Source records

....

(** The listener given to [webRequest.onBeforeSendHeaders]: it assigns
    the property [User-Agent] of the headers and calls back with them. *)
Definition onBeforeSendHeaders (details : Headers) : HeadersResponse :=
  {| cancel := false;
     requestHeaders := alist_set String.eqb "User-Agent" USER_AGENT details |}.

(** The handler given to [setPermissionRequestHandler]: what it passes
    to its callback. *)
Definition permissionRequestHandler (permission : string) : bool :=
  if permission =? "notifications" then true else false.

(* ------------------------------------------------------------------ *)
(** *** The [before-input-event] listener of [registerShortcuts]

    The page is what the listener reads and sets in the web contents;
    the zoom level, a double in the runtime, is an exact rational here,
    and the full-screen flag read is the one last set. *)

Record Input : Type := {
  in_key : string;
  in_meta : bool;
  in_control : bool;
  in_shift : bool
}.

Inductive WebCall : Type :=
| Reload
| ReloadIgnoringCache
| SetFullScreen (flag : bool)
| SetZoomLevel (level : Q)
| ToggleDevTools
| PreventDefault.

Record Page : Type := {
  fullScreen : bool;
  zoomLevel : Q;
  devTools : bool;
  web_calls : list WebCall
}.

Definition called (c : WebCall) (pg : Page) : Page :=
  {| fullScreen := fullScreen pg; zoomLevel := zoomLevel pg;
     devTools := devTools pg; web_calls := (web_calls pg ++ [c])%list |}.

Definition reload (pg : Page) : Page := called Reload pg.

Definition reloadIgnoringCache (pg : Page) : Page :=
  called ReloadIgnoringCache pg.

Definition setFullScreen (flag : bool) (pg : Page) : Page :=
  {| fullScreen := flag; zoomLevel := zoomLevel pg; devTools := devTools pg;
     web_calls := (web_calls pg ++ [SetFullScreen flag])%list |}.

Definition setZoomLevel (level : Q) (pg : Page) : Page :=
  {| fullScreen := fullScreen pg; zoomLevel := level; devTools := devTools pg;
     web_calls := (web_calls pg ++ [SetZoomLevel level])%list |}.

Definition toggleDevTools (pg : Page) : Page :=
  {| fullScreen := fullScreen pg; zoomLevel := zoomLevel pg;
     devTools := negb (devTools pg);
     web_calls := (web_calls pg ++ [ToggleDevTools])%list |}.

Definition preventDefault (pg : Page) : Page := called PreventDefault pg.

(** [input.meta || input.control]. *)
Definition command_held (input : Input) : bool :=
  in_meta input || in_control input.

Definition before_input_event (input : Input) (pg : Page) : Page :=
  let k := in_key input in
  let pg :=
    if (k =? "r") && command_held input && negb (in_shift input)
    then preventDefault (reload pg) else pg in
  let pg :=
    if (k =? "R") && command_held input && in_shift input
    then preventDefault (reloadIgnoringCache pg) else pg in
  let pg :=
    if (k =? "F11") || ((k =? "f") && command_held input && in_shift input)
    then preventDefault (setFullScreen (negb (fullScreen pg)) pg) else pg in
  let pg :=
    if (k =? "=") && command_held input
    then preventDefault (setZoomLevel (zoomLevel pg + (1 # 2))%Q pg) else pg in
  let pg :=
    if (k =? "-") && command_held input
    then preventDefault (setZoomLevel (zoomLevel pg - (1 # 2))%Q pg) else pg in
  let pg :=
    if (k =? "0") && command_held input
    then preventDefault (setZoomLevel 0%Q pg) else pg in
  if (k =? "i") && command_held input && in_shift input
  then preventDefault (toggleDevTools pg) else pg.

....

Write out each line exactly, as it is shown above.

Exercise output.
(** The listener given to [webRequest.onBeforeSendHeaders]: it assigns
    the property [User-Agent] of the headers and calls back with them. *)
Definition onBeforeSendHeaders (details : Headers) : HeadersResponse :=
  {| cancel := false;
     requestHeaders := alist_set String.eqb "User-Agent" USER_AGENT details |}.

(** The handler given to [setPermissionRequestHandler]: what it passes
    to its callback. *)
Definition permissionRequestHandler (permission : string) : bool :=
  if permission =? "notifications" then true else false.

(* ------------------------------------------------------------------ *)
(** *** The [before-input-event] listener of [registerShortcuts]

    The page is what the listener reads and sets in the web contents;
    the zoom level, a double in the runtime, is an exact rational here,
    and the full-screen flag read is the one last set. *)

Record Input : Type := {
  in_key : string;
  in_meta : bool;
  in_control : bool;
  in_shift : bool
}.

Inductive WebCall : Type :=
| Reload
| ReloadIgnoringCache
| SetFullScreen (flag : bool)
| SetZoomLevel (level : Q)
| ToggleDevTools
| PreventDefault.

Record Page : Type := {
  fullScreen : bool;
  zoomLevel : Q;
  devTools : bool;
  web_calls : list WebCall
}.

Definition called (c : WebCall) (pg : Page) : Page :=
  {| fullScreen := fullScreen pg; zoomLevel := zoomLevel pg;
     devTools := devTools pg; web_calls := (web_calls pg ++ [c])%list |}.

Definition reload (pg : Page) : Page := called Reload pg.

Definition reloadIgnoringCache (pg : Page) : Page :=
  called ReloadIgnoringCache pg.

Definition setFullScreen (flag : bool) (pg : Page) : Page :=
  {| fullScreen := flag; zoomLevel := zoomLevel pg; devTools := devTools pg;
     web_calls := (web_calls pg ++ [SetFullScreen flag])%list |}.

Definition setZoomLevel (level : Q) (pg : Page) : Page :=
  {| fullScreen := fullScreen pg; zoomLevel := level; devTools := devTools pg;
     web_calls := (web_calls pg ++ [SetZoomLevel level])%list |}.

Definition toggleDevTools (pg : Page) : Page :=
  {| fullScreen := fullScreen pg; zoomLevel := zoomLevel pg;
     devTools := negb (devTools pg);
     web_calls := (web_calls pg ++ [ToggleDevTools])%list |}.

Definition preventDefault (pg : Page) : Page := called PreventDefault pg.

(** [input.meta || input.control]. *)
Definition command_held (input : Input) : bool :=
  in_meta input || in_control input.

Definition before_input_event (input : Input) (pg : Page) : Page :=
  let k := in_key input in
  let pg :=
    if (k =? "r") && command_held input && negb (in_shift input)
    then preventDefault (reload pg) else pg in
  let pg :=
    if (k =? "R") && command_held input && in_shift input
    then preventDefault (reloadIgnoringCache pg) else pg in
  let pg :=
    if (k =? "F11") || ((k =? "f") && command_held input && in_shift input)
    then preventDefault (setFullScreen (negb (fullScreen pg)) pg) else pg in
  let pg :=
    if (k =? "=") && command_held input
    then preventDefault (setZoomLevel (zoomLevel pg + (1 # 2))%Q pg) else pg in
  let pg :=
    if (k =? "-") && command_held input
    then preventDefault (setZoomLevel (zoomLevel pg - (1 # 2))%Q pg) else pg in
  let pg :=
    if (k =? "0") && command_held input
    then preventDefault (setZoomLevel 0%Q pg) else pg in
  if (k =? "i") && command_held input && in_shift input
  then preventDefault (toggleDevTools pg) else pg.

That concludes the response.